SUPPLIED INFORMATION:
....................

(** ** After [stopSound] and after unmount *)

Lemma quiescent_callback t s :
  invariant s → quiescent s → is_callback t = true →
  quiescent (step t s) ∧
  isPlaying (step t s) = isPlaying s ∧ currentSound (step t s) = currentSound s ∧
  isLoading (step t s) = isLoading s ∧ volume (step t s) = volume s ∧
  console (step t s) = console s ∧ playIdRef (step t s) = playIdRef s.
Proof.
  intros I (Q1 & Q2 & Q3 & Q4) Hc.
  assert (∃ h, callback_target t = Some h) as [h Ht] by (destruct t; by eauto).
  assert (Hq : quiescent (step t s)).
  { destruct (audioRef_step t s) as [Hr | [Hr | (h0 & a & _ & E & Hg & _)]];
      [ | | specialize (Q4 _ _ E); lia ].
    all: split; [ congruence | ].
    all: destruct (callback_cases t h s Ht)
      as [(f & Hf & Heq) | [(a0 & _ & E0 & _ & Hg0 & _) |
          [(a0 & k & _ & _ & _ & _ & Heq) | (a0 & k & _ & E0 & _ & Hg0 & _)]]];
      try (specialize (Q4 _ _ E0); lia).
    all: rewrite Heq;
      match goal with |- context [on_audio ?g ?i ?s0] =>
        destruct (on_audio_frame g i s0) as (_ & _ & _ & _ & _ & _ & -> & -> & -> & _) end.
    all: repeat (split; [done|]); intros i a'; rewrite on_audio_lookup.
    all: destruct (audios s !! i) as [x|] eqn:Ex; [ | done ]; simpl; intros [= <-].
    all: specialize (Q4 _ _ Ex); case_decide; [ | done ].
    - by destruct (Hf x) as (_ & _ & _ & _ & -> & _).
    - by destruct x.
    - by destruct (Hf x) as (_ & _ & _ & _ & -> & _).
    - by destruct x. }
  split; [ done | ].
  destruct (callback_cases t h s Ht)
    as [(f & Hf & ->) | [(a0 & _ & E0 & _ & Hg0 & _) |
        [(a0 & k & _ & _ & _ & _ & ->) | (a0 & k & _ & E0 & _ & Hg0 & _)]]];
    try (specialize (Q4 _ _ E0); lia).
  all: by destruct s.
Qed.

Lemma quiescent_run cbs s :
  invariant s → quiescent s → Forall (λ t, is_callback t = true) cbs →
  quiescent (run cbs s) ∧
  isPlaying (run cbs s) = isPlaying s ∧ currentSound (run cbs s) = currentSound s ∧
  isLoading (run cbs s) = isLoading s ∧ volume (run cbs s) = volume s ∧
  console (run cbs s) = console s ∧ playIdRef (run cbs s) = playIdRef s.
Proof.
  intros I Q Hcbs. revert s I Q.
  induction Hcbs as [|t ts Ht _ IH]; intros s I Q; [ done | ].
  change (run (t :: ts) s) with (run ts (step t s)).
  destruct (quiescent_callback t s I Q Ht) as (Q' & <- & <- & <- & <- & <- & <-).
  apply IH; [ by apply invariant_step | done ].
Qed.

Lemma quiescent_released s g :
  invariant s → playIdRef s < g →
  ∀ h a, released s !! h = Some a → thisPlayId a < g.
Proof.
  intros I Hg h a' (a & E & -> & _)%released_lookup.
  pose proof (inv_gen_le _ I _ _ E). lia.
Qed.

Lemma quiescent_stopSound s : invariant s → quiescent (stopSound s).
Proof.
  intros I. rewrite stopSound_eq. repeat (split; [done|]). simpl.
  apply quiescent_released; [ done | lia ].
Qed.

Lemma quiescent_cleanup s : invariant s → quiescent (cleanup s).
Proof.
  intros I. rewrite cleanup_eq. repeat (split; [done|]). simpl.
  apply quiescent_released; [ done | lia ].
Qed.

(** [stopSound] is final: whatever callbacks the browser still runs
    for the elements created before the call, the component stays
    Idle, references nothing, logs nothing, and nothing is audible. *)
Theorem stop_is_final s cbs :
  reachable s → Forall (λ t, is_callback t = true) cbs →
  let s' := Generation.run cbs (Generation.stopSound s) in
  (isPlaying s' = false ∧ currentSound s' = None ∧ isLoading s' = false) ∧
  (audioRef s' = None ∧ pendingAudioRef s' = None ∧ loadTimeoutRef s' = None) ∧
  (∀ h, ¬ audible s' h) ∧
  (volume s' = volume s ∧ console s' = console s).
Proof.
  intros R Hcbs s'. pose proof (reachable_invariant _ R) as I.
  destruct (quiescent_run cbs (stopSound s) (invariant_stopSound _ I)
              (quiescent_stopSound _ I) Hcbs)
    as ((Q1 & Q2 & Q3 & _) & H1 & H2 & H3 & H4 & H5 & _).
  fold s' in Q1, Q2, Q3, H1, H2, H3, H4, H5.
  rewrite stopSound_eq in H1, H2, H3, H4, H5. simpl in *.
  repeat split; try done.
  apply invariant_silent; [ | done ].
  by apply invariant_run, invariant_stopSound.
Qed.

Lemma stop_is_final_witness :
  let s := Generation.run [Play rain; CanPlay 0] (useAmbientSounds ∅) in
  let s' :=
    Generation.run [PlayResolved 0; TimerFired 0; PlayResolved 0; ErrorEvent 0]
      (Generation.stopSound s) in
  reachable s ∧ isLoading s = true ∧
  isPlaying s' = false ∧ isLoading s' = false ∧ ∀ h, ¬ audible s' h.
Proof.
  cbv zeta. set (s := Generation.run [Play rain; CanPlay 0] (useAmbientSounds ∅)).
  assert (R : reachable s) by (by exists ∅, [Play rain; CanPlay 0]).
  assert (F : Forall (λ t, is_callback t = true)
                [PlayResolved 0; TimerFired 0; PlayResolved 0; ErrorEvent 0])
    by (repeat constructor).
  split; [ exact R | ]. split; [ by vm_compute | ].
  destruct (stop_is_final s _ R F) as ((H1 & _ & H3) & _ & H4 & _).
  by repeat split.
Defined.

(** The unmount cleanup is final: whatever callbacks the browser runs
    afterwards, no state setter takes effect ([isPlaying],
    [currentSound], [isLoading] and [volume] are as they were at
    unmount), nothing is logged, nothing is referenced, no element is
    audible and no timer is armed. *)
Theorem unmount_is_final s cbs :
  reachable s → Forall (λ t, is_callback t = true) cbs →
  let s' := Generation.run cbs (Generation.step Unmount s) in
  (isPlaying s' = isPlaying s ∧ currentSound s' = currentSound s ∧
   isLoading s' = isLoading s ∧ volume s' = volume s ∧ console s' = console s) ∧
  (audioRef s' = None ∧ pendingAudioRef s' = None ∧ loadTimeoutRef s' = None) ∧
  (∀ h, ¬ audible s' h) ∧
  (∀ h a, audios s' !! h = Some a → timer a = false).
Proof.
  intros R Hcbs s'. pose proof (reachable_invariant _ R) as I.
  change (step Unmount s) with (cleanup s) in s'.
  destruct (quiescent_run cbs (cleanup s) (invariant_cleanup _ I)
              (quiescent_cleanup _ I) Hcbs)
    as ((Q1 & Q2 & Q3 & _) & H1 & H2 & H3 & H4 & H5 & _).
  fold s' in Q1, Q2, Q3, H1, H2, H3, H4, H5.
  rewrite cleanup_eq in H1, H2, H3, H4, H5. simpl in *.
  assert (I' : invariant s') by (by apply invariant_run, invariant_cleanup).
  repeat split; try done.
  - by apply invariant_silent.
  - intros h a E. destruct (timer a) eqn:Ht; [ | done ].
    pose proof (inv_timer _ I' _ _ E Ht). congruence.
Qed.

Lemma unmount_is_final_witness :
  let s := Generation.run [Play rain] (useAmbientSounds ∅) in
  let s' :=
    Generation.run [CanPlay 0; PlayResolved 0; PlayResolved 0]
      (Generation.step Unmount s) in
  reachable s ∧ isLoading s = true ∧
  isPlaying s' = false ∧ audioRef s' = None ∧ ∀ h, ¬ audible s' h.
Proof.
  cbv zeta. set (s := Generation.run [Play rain] (useAmbientSounds ∅)).
  assert (R : reachable s) by (by exists ∅, [Play rain]).
  assert (F : Forall (λ t, is_callback t = true)
                [CanPlay 0; PlayResolved 0; PlayResolved 0])
    by (repeat constructor).
  split; [ exact R | ]. split; [ by vm_compute | ].
  destruct (unmount_is_final s _ R F) as ((H1 & _) & (H2 & _) & H3 & _).
  rewrite H1. split; [ by vm_compute | by split ].
Defined.

(** ** The retry timer *)

Lemma timer_of_pending_step t s : timer_of_pending s → timer_of_pending (step t s).
Proof.
  intros T. unfold timer_of_pending in *.
  destruct (callback_target t) as [h'|] eqn:Ht.
  - destruct (callback_cases t h' s Ht)
      as [(f & Hf & ->) | [(a0 & _ & _ & _ & _ & ->) |
          [(a0 & k & _ & _ & _ & _ & ->) | (a0 & k & _ & _ & _ & _ & ->)]]];
      by destruct s.
  - destruct t; try discriminate Ht; cbn [step].
    + rewrite playSound_eq. by simpl.
    + by rewrite stopSound_eq.
    + unfold toggleSound.
      destruct (isPlaying s), (currentSound s); rewrite ?playSound_eq; try done.
      case String.eqb; by rewrite ?playSound_eq, ?stopSound_eq.
    + rewrite changeVolume_cases. cbv zeta.
      destruct (audioRef s) eqn:Ea; by destruct s.
    + by rewrite cleanup_eq.
Qed.

Lemma reachable_timer_of_pending s : reachable s → timer_of_pending s.
Proof.
  intros (storage & ts & ->).
  assert (H : timer_of_pending (useAmbientSounds storage)) by done.
  revert H. generalize (useAmbientSounds storage).
  induction ts as [|t ts IH]; intros s H; [ done | ].
  simpl. by apply IH, timer_of_pending_step.
Qed.

(** At most one retry timer is armed, and it belongs to the request in
    flight: its element is the one in [loadTimeoutRef] and in
    [pendingAudioRef], of the live generation, not started and not
    audible, and no element is active. *)
Theorem armed_timer_is_pending s h a :
  reachable s → audios s !! h = Some a → timer a = true →
  loadTimeoutRef s = Some h ∧ pendingAudioRef s = Some h ∧ audioRef s = None ∧
  thisPlayId a = playIdRef s ∧ started a = false ∧ el_playing a = false ∧
  ∀ h' a', audios s !! h' = Some a' → timer a' = true → h' = h.
Proof.
  intros R E Ht. pose proof (reachable_invariant _ R) as I.
  pose proof (inv_timer _ I _ _ E Ht) as Hl.
  pose proof (reachable_timer_of_pending _ R _ Hl) as Hp.
  destruct (inv_pending _ I _ Hp) as (x & Ex & Hg).
  assert (x = a) as -> by congruence.
  assert (Hr : audioRef s = None).
  { destruct (audioRef s) as [r|] eqn:Hr; [ | done ].
    destruct (inv_active _ I _ Hr) as (y & _ & _ & _ & _ & _ & _ & _ & Hq & _).
    congruence. }
  repeat split; try done.
  - destruct (started a) eqn:Hs; [ | done ].
    pose proof (inv_started _ I _ _ E Hs Hg). congruence.
  - destruct (el_playing a) eqn:Hs; [ | done ].
    pose proof (inv_audible _ I _ _ E Hs). congruence.
  - intros h' a' E' Ht'. pose proof (inv_timer _ I _ _ E' Ht'). congruence.
Qed.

....................

ACTIVITY:
Return exactly the opening lines of the listing above, ending with the line that has "all: repeat (split;".

TASK OUTPUT:
(** ** After [stopSound] and after unmount *)

Lemma quiescent_callback t s :
  invariant s → quiescent s → is_callback t = true →
  quiescent (step t s) ∧
  isPlaying (step t s) = isPlaying s ∧ currentSound (step t s) = currentSound s ∧
  isLoading (step t s) = isLoading s ∧ volume (step t s) = volume s ∧
  console (step t s) = console s ∧ playIdRef (step t s) = playIdRef s.
Proof.
  intros I (Q1 & Q2 & Q3 & Q4) Hc.
  assert (∃ h, callback_target t = Some h) as [h Ht] by (destruct t; by eauto).
  assert (Hq : quiescent (step t s)).
  { destruct (audioRef_step t s) as [Hr | [Hr | (h0 & a & _ & E & Hg & _)]];
      [ | | specialize (Q4 _ _ E); lia ].
    all: split; [ congruence | ].
    all: destruct (callback_cases t h s Ht)
      as [(f & Hf & Heq) | [(a0 & _ & E0 & _ & Hg0 & _) |
          [(a0 & k & _ & _ & _ & _ & Heq) | (a0 & k & _ & E0 & _ & Hg0 & _)]]];
      try (specialize (Q4 _ _ E0); lia).
    all: rewrite Heq;
      match goal with |- context [on_audio ?g ?i ?s0] =>
        destruct (on_audio_frame g i s0) as (_ & _ & _ & _ & _ & _ & -> & -> & -> & _) end.
    all: repeat (split; [done|]); intros i a'; rewrite on_audio_lookup.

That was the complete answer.